Source data:
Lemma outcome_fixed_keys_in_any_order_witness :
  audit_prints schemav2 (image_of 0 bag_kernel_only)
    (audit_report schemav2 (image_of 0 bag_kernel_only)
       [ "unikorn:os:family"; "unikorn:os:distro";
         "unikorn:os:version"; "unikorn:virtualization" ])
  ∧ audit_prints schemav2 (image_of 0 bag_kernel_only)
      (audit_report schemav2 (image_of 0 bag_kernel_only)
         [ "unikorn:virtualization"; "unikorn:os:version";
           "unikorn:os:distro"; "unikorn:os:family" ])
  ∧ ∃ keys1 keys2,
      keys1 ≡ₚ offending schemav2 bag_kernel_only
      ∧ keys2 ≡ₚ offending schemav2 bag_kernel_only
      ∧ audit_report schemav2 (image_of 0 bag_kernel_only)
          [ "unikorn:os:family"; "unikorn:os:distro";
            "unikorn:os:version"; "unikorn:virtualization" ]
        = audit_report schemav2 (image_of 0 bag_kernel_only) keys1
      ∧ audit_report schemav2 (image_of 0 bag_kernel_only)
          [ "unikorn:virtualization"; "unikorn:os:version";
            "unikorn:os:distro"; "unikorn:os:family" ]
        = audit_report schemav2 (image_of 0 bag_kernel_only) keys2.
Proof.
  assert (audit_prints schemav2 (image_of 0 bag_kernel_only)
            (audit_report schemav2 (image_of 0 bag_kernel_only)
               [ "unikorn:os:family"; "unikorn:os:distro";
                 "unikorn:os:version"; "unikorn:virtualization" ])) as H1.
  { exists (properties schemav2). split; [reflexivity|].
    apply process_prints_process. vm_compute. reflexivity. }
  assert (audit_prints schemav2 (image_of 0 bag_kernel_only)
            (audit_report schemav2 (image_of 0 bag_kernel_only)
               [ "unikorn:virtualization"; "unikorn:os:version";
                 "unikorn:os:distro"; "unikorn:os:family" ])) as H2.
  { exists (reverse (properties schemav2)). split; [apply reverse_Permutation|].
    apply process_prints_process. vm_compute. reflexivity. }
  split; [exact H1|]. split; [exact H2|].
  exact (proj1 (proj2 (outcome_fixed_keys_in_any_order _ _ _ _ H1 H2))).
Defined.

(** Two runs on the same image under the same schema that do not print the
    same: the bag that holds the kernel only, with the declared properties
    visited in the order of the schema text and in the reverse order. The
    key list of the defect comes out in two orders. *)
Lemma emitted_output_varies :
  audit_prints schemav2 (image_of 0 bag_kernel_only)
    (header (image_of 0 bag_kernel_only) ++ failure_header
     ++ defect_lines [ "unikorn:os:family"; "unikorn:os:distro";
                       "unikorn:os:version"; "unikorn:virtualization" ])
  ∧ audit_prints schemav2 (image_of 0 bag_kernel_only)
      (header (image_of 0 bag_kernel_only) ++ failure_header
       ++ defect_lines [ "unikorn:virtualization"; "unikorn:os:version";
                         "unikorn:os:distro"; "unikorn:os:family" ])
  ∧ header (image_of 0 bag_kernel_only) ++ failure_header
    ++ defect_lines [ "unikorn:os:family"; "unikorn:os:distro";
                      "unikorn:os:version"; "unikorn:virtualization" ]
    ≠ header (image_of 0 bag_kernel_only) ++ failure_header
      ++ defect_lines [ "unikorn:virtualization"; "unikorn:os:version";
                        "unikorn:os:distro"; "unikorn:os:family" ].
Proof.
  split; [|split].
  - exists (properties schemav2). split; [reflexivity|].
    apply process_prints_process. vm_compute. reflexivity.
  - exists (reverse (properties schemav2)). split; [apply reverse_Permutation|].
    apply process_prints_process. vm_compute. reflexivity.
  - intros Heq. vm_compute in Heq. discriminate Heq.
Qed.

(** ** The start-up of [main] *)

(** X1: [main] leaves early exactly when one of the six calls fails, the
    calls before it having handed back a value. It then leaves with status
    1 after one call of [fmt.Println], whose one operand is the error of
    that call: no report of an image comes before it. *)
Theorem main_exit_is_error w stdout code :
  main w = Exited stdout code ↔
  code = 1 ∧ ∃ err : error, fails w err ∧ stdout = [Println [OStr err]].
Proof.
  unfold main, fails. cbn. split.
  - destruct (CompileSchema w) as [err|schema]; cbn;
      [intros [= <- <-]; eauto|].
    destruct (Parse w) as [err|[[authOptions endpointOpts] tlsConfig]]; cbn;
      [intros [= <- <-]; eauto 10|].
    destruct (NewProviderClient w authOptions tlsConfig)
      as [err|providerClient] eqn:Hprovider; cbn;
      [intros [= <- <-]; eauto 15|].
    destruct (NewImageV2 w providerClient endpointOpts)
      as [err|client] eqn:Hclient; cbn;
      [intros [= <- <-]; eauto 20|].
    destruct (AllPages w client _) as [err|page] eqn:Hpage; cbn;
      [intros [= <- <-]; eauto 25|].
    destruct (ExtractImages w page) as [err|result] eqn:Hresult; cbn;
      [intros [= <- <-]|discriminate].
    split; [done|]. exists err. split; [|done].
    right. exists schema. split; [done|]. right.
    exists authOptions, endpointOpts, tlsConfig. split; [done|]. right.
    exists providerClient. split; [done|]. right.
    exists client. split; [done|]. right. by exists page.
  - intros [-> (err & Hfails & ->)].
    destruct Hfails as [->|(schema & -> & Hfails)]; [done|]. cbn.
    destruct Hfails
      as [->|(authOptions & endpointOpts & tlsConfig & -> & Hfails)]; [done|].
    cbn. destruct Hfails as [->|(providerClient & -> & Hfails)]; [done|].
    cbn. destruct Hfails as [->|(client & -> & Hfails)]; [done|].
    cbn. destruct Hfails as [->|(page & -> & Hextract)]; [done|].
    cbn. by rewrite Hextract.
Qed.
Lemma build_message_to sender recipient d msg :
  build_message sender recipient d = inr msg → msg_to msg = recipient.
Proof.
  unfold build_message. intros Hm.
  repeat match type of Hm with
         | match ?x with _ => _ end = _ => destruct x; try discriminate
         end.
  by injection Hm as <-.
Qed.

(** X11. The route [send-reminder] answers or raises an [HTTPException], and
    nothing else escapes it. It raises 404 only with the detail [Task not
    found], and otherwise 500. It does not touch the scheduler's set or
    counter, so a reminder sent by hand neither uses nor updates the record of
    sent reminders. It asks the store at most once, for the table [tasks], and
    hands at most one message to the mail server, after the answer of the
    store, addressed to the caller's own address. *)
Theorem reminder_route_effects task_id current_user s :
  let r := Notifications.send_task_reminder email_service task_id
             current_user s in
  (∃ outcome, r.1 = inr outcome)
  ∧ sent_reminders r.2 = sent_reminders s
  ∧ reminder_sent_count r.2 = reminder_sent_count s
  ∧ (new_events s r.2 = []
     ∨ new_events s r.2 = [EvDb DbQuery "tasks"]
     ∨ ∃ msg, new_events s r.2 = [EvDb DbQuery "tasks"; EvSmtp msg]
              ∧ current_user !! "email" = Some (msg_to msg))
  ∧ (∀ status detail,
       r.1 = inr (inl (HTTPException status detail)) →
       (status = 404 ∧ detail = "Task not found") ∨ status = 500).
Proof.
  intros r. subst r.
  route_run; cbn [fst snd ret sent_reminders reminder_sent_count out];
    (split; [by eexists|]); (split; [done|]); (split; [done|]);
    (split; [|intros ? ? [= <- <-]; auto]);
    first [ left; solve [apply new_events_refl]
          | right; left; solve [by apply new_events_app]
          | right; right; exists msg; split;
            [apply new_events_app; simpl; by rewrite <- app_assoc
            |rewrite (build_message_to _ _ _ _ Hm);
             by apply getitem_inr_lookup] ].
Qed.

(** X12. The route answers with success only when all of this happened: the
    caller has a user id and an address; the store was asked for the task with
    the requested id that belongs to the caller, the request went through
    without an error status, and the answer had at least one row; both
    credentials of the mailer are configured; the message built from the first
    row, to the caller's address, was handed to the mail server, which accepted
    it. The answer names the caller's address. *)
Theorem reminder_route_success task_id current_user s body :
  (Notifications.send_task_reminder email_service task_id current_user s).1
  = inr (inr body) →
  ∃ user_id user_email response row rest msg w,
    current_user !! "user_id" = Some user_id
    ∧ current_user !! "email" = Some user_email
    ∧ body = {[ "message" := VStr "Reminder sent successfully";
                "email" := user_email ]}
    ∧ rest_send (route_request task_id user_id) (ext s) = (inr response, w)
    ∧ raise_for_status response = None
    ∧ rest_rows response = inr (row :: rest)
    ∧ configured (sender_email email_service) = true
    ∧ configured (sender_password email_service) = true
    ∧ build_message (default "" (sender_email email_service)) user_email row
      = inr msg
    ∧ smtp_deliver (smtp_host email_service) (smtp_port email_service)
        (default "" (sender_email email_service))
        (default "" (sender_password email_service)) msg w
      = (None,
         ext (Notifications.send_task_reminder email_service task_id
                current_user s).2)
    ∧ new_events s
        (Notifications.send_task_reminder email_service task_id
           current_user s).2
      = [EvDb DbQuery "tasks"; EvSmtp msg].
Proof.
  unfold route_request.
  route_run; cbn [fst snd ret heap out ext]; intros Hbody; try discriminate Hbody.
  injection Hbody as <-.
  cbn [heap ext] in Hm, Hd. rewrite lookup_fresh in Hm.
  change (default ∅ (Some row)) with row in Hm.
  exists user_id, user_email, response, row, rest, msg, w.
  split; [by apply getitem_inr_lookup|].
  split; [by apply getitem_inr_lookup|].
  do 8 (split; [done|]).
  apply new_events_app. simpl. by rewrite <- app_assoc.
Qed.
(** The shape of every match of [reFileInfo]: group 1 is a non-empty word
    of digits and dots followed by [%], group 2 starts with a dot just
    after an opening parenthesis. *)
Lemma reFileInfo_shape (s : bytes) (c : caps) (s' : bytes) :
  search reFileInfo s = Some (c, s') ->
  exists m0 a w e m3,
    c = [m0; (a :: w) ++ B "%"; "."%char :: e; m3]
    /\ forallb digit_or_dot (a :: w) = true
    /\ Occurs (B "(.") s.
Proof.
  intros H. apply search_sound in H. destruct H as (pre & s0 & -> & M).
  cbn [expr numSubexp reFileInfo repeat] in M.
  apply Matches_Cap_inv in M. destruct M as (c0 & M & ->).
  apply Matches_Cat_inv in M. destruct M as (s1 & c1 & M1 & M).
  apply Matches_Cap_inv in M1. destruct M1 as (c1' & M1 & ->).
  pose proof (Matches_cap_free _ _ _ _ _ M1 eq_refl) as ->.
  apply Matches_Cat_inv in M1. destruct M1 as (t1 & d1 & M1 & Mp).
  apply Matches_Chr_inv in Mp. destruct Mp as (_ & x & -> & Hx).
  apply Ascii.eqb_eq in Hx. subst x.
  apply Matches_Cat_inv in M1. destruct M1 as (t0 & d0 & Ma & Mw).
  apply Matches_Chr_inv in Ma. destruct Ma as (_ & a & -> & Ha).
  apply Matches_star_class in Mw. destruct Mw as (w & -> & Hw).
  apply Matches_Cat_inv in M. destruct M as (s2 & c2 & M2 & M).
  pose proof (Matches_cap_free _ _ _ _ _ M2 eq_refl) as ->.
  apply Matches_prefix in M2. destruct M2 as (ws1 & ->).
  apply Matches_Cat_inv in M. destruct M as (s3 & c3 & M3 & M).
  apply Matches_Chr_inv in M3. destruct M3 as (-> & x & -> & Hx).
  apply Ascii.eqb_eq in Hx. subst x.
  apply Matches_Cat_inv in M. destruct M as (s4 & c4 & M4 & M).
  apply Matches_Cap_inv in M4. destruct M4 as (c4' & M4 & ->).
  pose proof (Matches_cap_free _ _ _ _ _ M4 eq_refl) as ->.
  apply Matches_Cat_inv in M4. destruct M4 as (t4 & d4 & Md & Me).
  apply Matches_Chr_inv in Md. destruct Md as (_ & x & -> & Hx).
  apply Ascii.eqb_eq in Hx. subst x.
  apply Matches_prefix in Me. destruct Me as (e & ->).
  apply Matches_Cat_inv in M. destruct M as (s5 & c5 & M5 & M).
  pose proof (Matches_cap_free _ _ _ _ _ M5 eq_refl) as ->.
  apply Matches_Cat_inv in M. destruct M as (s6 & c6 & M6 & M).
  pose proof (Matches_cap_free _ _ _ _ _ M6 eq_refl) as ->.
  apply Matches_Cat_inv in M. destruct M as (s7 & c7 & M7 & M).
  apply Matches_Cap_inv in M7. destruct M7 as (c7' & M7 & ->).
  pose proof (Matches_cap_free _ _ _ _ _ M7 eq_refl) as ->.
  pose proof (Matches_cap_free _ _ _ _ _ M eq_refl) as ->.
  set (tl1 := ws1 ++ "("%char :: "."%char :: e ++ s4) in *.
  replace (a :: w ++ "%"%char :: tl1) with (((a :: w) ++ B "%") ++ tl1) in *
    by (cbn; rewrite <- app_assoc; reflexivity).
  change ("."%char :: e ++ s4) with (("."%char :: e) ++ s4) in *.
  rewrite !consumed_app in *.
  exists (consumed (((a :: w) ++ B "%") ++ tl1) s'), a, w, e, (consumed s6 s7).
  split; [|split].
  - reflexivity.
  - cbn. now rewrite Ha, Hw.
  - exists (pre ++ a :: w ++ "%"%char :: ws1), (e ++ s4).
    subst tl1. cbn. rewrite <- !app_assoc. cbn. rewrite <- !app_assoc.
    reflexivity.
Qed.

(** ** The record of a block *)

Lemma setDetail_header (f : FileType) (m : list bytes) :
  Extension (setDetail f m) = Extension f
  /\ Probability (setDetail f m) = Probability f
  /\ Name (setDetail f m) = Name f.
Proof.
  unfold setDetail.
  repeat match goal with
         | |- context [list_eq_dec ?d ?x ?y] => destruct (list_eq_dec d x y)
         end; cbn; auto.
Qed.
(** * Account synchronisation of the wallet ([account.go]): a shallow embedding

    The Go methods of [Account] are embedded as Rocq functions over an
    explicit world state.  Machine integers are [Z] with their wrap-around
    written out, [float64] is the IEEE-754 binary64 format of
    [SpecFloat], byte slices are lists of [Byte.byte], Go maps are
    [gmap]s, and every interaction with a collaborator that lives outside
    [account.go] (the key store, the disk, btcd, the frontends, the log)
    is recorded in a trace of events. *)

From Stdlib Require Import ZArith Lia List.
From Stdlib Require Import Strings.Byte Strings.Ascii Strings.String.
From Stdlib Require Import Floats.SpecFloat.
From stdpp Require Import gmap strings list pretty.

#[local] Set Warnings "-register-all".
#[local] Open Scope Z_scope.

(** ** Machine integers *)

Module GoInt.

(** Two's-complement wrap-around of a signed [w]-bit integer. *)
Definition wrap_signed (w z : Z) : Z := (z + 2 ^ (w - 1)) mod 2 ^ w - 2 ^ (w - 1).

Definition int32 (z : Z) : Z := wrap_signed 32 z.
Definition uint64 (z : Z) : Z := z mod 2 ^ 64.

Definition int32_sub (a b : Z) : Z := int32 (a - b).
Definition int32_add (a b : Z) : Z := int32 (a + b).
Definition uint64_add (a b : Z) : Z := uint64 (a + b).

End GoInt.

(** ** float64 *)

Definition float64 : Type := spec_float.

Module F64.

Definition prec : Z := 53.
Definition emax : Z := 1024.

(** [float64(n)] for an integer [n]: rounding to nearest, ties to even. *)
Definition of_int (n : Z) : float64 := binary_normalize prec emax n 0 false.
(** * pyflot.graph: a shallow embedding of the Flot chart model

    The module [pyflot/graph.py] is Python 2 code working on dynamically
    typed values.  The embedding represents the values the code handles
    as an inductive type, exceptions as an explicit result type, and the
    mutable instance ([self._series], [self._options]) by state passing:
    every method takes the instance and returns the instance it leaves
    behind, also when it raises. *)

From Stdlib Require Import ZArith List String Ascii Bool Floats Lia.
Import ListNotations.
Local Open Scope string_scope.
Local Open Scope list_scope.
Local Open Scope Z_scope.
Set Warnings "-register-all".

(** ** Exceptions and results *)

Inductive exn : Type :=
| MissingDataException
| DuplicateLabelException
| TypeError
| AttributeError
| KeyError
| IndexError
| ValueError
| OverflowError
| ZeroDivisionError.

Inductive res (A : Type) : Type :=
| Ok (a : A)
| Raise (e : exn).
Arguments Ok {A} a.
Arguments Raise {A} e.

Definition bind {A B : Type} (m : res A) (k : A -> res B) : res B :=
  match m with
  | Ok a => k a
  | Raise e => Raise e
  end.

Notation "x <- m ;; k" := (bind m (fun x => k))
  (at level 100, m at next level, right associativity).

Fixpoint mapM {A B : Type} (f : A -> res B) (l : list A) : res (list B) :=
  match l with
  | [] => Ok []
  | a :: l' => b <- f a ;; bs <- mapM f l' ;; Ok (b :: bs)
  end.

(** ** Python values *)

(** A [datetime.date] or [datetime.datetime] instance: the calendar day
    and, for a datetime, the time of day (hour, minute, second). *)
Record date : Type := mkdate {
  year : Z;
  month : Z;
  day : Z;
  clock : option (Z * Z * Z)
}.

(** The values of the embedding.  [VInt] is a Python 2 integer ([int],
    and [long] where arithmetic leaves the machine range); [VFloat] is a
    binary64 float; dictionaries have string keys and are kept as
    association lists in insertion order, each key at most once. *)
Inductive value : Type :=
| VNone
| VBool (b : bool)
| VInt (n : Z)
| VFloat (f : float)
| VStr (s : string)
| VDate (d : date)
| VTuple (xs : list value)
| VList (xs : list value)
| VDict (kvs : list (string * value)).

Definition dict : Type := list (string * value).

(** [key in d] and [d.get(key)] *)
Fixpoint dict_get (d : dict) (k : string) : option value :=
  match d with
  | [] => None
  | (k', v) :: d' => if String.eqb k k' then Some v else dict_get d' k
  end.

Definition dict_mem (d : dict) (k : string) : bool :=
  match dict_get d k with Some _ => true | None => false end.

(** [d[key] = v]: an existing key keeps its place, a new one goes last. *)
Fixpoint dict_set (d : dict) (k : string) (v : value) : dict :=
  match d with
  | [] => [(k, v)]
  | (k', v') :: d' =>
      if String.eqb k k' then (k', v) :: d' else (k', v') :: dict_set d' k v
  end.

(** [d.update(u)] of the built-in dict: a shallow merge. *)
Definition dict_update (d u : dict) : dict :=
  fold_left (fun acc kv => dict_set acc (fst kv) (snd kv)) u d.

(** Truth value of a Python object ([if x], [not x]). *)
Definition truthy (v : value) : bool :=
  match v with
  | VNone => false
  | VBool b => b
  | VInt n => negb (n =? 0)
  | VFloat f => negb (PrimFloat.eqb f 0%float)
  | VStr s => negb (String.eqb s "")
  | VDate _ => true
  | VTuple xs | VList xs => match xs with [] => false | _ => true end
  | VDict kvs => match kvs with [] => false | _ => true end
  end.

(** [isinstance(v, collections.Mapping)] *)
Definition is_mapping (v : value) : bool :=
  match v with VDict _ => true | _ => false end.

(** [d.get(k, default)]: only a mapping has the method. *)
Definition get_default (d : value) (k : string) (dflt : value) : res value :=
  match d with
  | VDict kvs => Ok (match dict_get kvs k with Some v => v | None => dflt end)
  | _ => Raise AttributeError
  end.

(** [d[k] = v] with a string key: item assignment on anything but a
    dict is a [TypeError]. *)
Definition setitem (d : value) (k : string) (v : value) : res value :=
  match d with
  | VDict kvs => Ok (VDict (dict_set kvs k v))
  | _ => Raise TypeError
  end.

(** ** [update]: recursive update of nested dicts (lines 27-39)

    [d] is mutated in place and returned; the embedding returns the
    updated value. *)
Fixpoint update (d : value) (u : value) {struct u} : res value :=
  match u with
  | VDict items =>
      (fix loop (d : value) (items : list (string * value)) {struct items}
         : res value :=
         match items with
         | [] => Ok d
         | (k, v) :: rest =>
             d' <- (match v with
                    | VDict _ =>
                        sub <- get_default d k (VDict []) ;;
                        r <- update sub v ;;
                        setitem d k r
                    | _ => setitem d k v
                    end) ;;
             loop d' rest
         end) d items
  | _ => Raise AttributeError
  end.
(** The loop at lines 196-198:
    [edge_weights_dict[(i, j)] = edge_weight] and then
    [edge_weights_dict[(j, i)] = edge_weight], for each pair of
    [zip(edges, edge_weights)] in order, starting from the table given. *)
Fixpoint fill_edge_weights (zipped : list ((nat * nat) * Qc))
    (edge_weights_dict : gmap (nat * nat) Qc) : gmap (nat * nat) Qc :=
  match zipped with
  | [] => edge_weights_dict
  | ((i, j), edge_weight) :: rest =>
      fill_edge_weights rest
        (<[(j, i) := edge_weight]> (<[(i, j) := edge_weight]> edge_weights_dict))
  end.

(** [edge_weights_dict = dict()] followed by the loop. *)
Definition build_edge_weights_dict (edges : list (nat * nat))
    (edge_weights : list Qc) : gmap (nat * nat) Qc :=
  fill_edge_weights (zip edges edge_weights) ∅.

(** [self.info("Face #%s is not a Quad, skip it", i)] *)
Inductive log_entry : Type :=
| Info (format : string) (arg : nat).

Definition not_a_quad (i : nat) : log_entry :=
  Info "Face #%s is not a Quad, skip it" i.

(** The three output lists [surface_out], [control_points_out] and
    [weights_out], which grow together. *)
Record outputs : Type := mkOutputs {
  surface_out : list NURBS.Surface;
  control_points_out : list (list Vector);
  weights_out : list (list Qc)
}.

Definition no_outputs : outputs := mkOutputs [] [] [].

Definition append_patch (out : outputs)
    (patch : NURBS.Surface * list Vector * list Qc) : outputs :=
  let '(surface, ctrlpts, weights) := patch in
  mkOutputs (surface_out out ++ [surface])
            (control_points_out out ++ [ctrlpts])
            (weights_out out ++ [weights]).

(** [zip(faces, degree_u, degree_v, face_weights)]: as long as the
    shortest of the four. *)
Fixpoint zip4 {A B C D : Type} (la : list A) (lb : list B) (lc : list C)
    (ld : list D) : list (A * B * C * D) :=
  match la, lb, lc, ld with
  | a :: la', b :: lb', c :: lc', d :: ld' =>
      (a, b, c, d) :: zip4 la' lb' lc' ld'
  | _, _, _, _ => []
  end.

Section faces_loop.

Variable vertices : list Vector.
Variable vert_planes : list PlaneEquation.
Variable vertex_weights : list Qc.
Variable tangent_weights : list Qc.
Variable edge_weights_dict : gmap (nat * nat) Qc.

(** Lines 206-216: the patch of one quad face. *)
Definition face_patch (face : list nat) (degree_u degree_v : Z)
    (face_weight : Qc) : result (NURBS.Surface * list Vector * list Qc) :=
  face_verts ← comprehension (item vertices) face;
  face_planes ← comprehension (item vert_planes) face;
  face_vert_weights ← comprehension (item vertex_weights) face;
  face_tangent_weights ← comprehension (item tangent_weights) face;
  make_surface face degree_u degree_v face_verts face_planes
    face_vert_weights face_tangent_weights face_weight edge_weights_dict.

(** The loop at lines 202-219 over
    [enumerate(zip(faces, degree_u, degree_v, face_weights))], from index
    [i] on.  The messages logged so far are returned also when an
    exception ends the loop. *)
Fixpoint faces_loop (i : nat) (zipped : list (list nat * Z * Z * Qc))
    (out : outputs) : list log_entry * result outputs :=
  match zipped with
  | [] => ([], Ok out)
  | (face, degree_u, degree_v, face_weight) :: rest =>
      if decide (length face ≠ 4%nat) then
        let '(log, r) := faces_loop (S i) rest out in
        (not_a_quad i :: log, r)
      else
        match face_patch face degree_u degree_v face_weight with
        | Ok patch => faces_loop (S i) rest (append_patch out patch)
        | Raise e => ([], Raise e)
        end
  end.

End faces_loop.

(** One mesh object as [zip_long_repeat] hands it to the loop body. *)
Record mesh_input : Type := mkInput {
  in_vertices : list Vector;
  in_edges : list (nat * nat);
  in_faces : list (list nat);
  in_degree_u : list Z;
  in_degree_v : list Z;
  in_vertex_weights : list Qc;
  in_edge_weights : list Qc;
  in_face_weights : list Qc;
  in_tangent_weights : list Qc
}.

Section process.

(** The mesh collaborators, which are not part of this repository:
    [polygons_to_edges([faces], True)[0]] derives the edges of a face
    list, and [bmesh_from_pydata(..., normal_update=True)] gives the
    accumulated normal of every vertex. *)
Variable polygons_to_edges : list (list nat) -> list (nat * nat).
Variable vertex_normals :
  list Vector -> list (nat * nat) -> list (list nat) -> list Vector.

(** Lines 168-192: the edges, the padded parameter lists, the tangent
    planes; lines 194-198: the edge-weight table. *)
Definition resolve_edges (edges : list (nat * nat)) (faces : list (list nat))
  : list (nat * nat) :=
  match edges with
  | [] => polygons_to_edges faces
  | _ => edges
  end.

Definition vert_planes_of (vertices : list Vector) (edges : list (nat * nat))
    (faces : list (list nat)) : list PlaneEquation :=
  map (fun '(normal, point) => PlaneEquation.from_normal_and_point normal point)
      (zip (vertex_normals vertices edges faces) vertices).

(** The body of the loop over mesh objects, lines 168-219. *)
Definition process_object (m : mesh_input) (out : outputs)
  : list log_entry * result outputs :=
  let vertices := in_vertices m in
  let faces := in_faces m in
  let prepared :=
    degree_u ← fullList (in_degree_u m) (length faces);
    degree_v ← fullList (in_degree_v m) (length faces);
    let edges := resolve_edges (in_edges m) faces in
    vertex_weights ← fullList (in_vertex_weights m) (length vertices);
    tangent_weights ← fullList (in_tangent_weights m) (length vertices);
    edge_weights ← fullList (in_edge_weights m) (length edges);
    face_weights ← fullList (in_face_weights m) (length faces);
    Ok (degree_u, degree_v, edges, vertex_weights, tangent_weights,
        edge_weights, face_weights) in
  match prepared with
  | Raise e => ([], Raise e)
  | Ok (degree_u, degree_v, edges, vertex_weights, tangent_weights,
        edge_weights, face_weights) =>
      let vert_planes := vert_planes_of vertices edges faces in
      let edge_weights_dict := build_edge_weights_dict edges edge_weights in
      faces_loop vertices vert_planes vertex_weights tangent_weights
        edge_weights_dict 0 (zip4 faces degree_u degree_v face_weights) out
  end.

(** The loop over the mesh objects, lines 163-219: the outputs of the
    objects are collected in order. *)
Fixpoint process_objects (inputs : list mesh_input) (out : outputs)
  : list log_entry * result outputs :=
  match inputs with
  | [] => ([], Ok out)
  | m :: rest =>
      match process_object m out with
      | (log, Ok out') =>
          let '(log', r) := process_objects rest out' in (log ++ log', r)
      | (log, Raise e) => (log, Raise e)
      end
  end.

Brief: For this exercise, output exactly the lines above from the line with "m) = Probability f" to the line with "#[local] Open Scope Z_scope.", counting both, and leave out the rest.

The answer:
  /\ Probability (setDetail f m) = Probability f
  /\ Name (setDetail f m) = Name f.
Proof.
  unfold setDetail.
  repeat match goal with
         | |- context [list_eq_dec ?d ?x ?y] => destruct (list_eq_dec d x y)
         end; cbn; auto.
Qed.
(** * Account synchronisation of the wallet ([account.go]): a shallow embedding

    The Go methods of [Account] are embedded as Rocq functions over an
    explicit world state.  Machine integers are [Z] with their wrap-around
    written out, [float64] is the IEEE-754 binary64 format of
    [SpecFloat], byte slices are lists of [Byte.byte], Go maps are
    [gmap]s, and every interaction with a collaborator that lives outside
    [account.go] (the key store, the disk, btcd, the frontends, the log)
    is recorded in a trace of events. *)

From Stdlib Require Import ZArith Lia List.
From Stdlib Require Import Strings.Byte Strings.Ascii Strings.String.
From Stdlib Require Import Floats.SpecFloat.
From stdpp Require Import gmap strings list pretty.

#[local] Set Warnings "-register-all".
#[local] Open Scope Z_scope.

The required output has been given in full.